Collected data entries
##########

(* ===== verification/GovernanceUpdater.v ===== *)
(** * indexer/governance_updater.py: the continuous governance updater

    One cycle probes the endpoints and tries the suitable ones in order: it
    discovers the proposals with the ABCI client of InspectRpc.v and stores
    them in one transaction of GovernanceStore.v.  The loop chooses between
    complete and quick cycles, waits, and backs off after a failure.
    Everything outside (network, clock, connection, stop requests) is the
    interface [GovernanceEnvironment].  The updater is the only writer of the
    governance tables.  Logging, with the host names it prints, is not
    modelled. *)
From Stdlib Require Import ZArith NArith Lia Ascii String SpecFloat.
From stdpp Require Import base gmap sets list strings sorting.
From S2P Require Import Prelude Query PyStr PyVal Codec Json PyFloat InspectRpc Rpc Selection Indexed Valopers ValopersStore.
From S2P Require Import Governance GovernanceStore GovernanceSafety.
Open Scope Z_scope.

(** ** Configuration *)
Record GovernanceUpdaterConfig := {
  gu_database_url : string;
  gu_rpc_urls : list string;
  gu_chain_id : string;
  gu_realm : string;
  gu_max_height_lag : Z;
  refresh_interval_seconds : Z;
  full_reconcile_interval_seconds : Z;
  gu_error_backoff_seconds : Z;
  gu_max_backoff_seconds : Z
}.
Definition fatal (msg : string) : exc := FatalGovernanceUpdaterError msg.
Definition validate_config (c : GovernanceUpdaterConfig) : res unit :=
  _ ← raise_if (String.eqb (gu_database_url c) "") (fatal "DATABASE_URL is required");
  _ ← raise_if (negb (startswith "gno.land/r/" (gu_realm c)) || py_contains ":" (gu_realm c)) (fatal "invalid governance realm");
  _ ← raise_if (existsb (fun v => v <? 1) [refresh_interval_seconds c; full_reconcile_interval_seconds c;
                                            gu_error_backoff_seconds c; gu_max_backoff_seconds c])
        (fatal "governance intervals must be positive integers");
  _ ← raise_if (full_reconcile_interval_seconds c <? refresh_interval_seconds c)
        (fatal "refresh interval must not exceed full reconcile interval");
  raise_if (gu_max_backoff_seconds c <? gu_error_backoff_seconds c) (fatal "error backoff must not exceed max backoff").

(** ** The outside *)
Class GovernanceEnvironment (E : Type) := {
  ge_stop : E -> StopController;
  ge_wait : Z -> E -> bool * E;
  ge_clock : E -> float * E;
  ge_statuses : E -> (string -> res val) * (string -> float) * E;
  (* [client.get("abci_query", **params)] of the endpoint *)
  ge_abci : string -> list (string * val) -> E -> res val * E;
  ge_connect : E -> res unit * E;
  ge_commit : E -> commit_outcome * E
}.
Record GovernanceWorld (E : Type) := GWorld { gw_store : gstore; gw_env : E }.
Arguments GWorld {E} gw_store gw_env.
Arguments gw_store {E} _.
Arguments gw_env {E} _.

(** [except RETRYABLE_ENDPOINT_ERRORS] *)
Definition retryable (e : exc) : bool :=
  isinstance_RpcError e
  || match e with GovernanceParseError _ | IncompleteGovernanceSnapshot _ | StaleGovernanceSnapshot _ => true | _ => false end.
(** [except (GovernanceChainIdentityError, GovernanceStoredStateError): raise] *)
Definition stops_updater (e : exc) : bool :=
  match e with GovernanceChainIdentityError _ | GovernanceStoredStateError _ => true | _ => false end.

Section updater.
Context `{PyRuntime} `{UnicodeText} {E : Type} `{GovernanceEnvironment E}.
#[local] Abbreviation world := (GovernanceWorld E).
#[local] Abbreviation query := (Query.query (W:=world)).
#[local] Notation "'let*' p := m 'in' k" := (and_then m (fun p => k))
  (at level 10, p strict pattern, m at level 200, k at level 200).

Definition outside {A} (op : E -> A * E) (w : world) : A * world :=
  let '(a, e) := op (gw_env w) in (a, GWorld (gw_store w) e).
Definition stop_requested (w : world) : bool := requested (ge_stop (gw_env w)).

(** *** The database methods *)
Definition transaction {A} (cursor : gstore -> res (A * gstore)) : query A := fun w =>
  match outside ge_connect w with
  | (Raise e, w) => (Raise e, w)
  | (Ok _, w) =>
      match cursor (gw_store w) with
      | Raise e => (Raise e, w)
      | Ok (a, d) => match outside ge_commit w with
                     | (Committed, w) => (Ok a, GWorld d (gw_env w))
                     | (RolledBack e, w) => (Raise e, w)
                     | (Unacknowledged e, w) => (Raise e, GWorld d (gw_env w))
                     end
      end
  end.
Definition persist_governance_snapshot (discovery : GovernanceDiscovery) (chain_id : string) : query GovernancePersistenceResult :=
  transaction (persist_governance_snapshot_cursor discovery chain_id).
Definition persist_governance_incremental (listed : GovernanceListDiscovery) (targeted : list GovernanceDiscovery)
    (chain_id : string) : query GovernancePersistenceResult :=
  transaction (persist_governance_incremental_cursor listed targeted chain_id).
Definition governance_statuses (chain_id realm_path : string) : query (list (Z * string)) :=
  transaction (fun d => Ok (map (fun r => (r.1, pc_status (ob_data r.2))) (realm_proposals (chain_id, realm_path) d), d)).
Definition status_of (statuses : list (Z * string)) (id : Z) : option string :=
  snd <$> List.find (fun kv => kv.1 =? id) statuses.

(** *** The client of one endpoint: a refused query sends no request. *)
Definition client_query (url path data : string) (height : Z) : query string := fun w =>
  if String.eqb path "" || negb (is_Ok (abci_height_check (VInt height))) then
    (abci_query (fun _ => Raise (RpcError "request")) path (VStr data) (VInt height), w)
  else let '(answer, w) := outside (ge_abci url (abci_params path data (VInt height))) w in
       (abci_query (fun _ => answer) path (VStr data) (VInt height), w).
Definition client_of (url : string) : GovernanceClient world := {| gov_query := client_query url |}.

(** *** One cycle *)
Definition all_failed (msg : string) : exc := AllGovernanceRpcAttemptsFailed msg.
Definition source_of (config : GovernanceUpdaterConfig) (url : string) (selected : selected_rpc) : GovernanceSource :=
  Build_GovernanceSource (gu_chain_id config) (py_rstrip_char "/" url) (sr_latest_height selected) (gu_realm config).
(** [_candidates] *)
Definition candidates (config : GovernanceUpdaterConfig) : query (list selected_rpc) := fun w =>
  let '(get, elapsed, e) := ge_statuses (gw_env w) in
  let w := GWorld (gw_store w) e in
  match probe_rpc_endpoints (gu_rpc_urls config) (gu_chain_id config) (gu_max_height_lag config) get elapsed with
  | Raise x => (Raise x, w)
  | Ok probes => match suitable_rpc_candidates probes with
                 | [] => (Raise (all_failed "No suitable Governance RPC candidates"), w)
                 | cs => (Ok cs, w)
                 end
  end.
(** The [for] loop over the candidates with its [else]. *)
Fixpoint attempts {A} (attempt : selected_rpc -> query A) (cs : list selected_rpc) : query A := fun w =>
  match cs with
  | [] => (Raise (all_failed "All suitable Governance RPC attempts failed"), w)
  | c :: cs => match attempt c w with
               | (Ok a, w) => (Ok a, w)
               | (Raise e, w) => if retryable e then attempts attempt cs w else (Raise e, w)
               end
  end.
(** ** The fingerprint *)

(** [n.to_bytes(8, "big")] *)
Fixpoint big_endian (k : nat) (z : Z) : list ascii :=
  match k with O => [] | S k => Z_byte (z / 256 ^ Z.of_nat k mod 256) :: big_endian k z end.
Definition length_prefix (s : string) : res (list ascii) :=
  if text_size s <? 2 ^ 64 then Ok (big_endian 8 (text_size s)) else Raise OverflowError.
Definition is_unicode_error (e : exc) : bool := bool_decide (e = unicode_encode_error).
Definition encode_file (f : MetadataFile) : res (string * string) :=
  except_as (_ ← encode_utf8 (mf_filename f); _ ← encode_utf8 (mf_content f); Ok (mf_filename f, mf_content f))
    is_unicode_error (persistence_error "invalid_utf8").
(** Tuples of bytes in Python's order. *)
Definition pair_leb (a b : string * string) : bool :=
  if String.eqb a.1 b.1 then str_leb a.2 b.2 else str_leb a.1 b.1.
Definition prefixed (f : string * string) : res (list ascii) :=
  n ← length_prefix f.1; c ← length_prefix f.2; Ok (n ++ list_of_string f.1 ++ c ++ list_of_string f.2).
(** What [metadata_fingerprint] feeds to the digest. *)
Definition fingerprint_input (files : list MetadataFile) : res (list ascii) :=
  encoded ← mapM_res encode_file files; parts ← mapM_res prefixed (sort_by pair_leb encoded); Ok (concat parts).
Definition metadata_fingerprint (files : list MetadataFile) : res string :=
  input ← fingerprint_input files; Ok (bytes_hex (sha256 input)).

##########

• [Work request]: Up to and including the line that contains "them in one", output the records above exactly, beginning with their first line.

• [Exercise solution]:
(* ===== verification/GovernanceUpdater.v ===== *)
(** * indexer/governance_updater.py: the continuous governance updater

    One cycle probes the endpoints and tries the suitable ones in order: it
    discovers the proposals with the ABCI client of InspectRpc.v and stores
    them in one transaction of GovernanceStore.v.  The loop chooses between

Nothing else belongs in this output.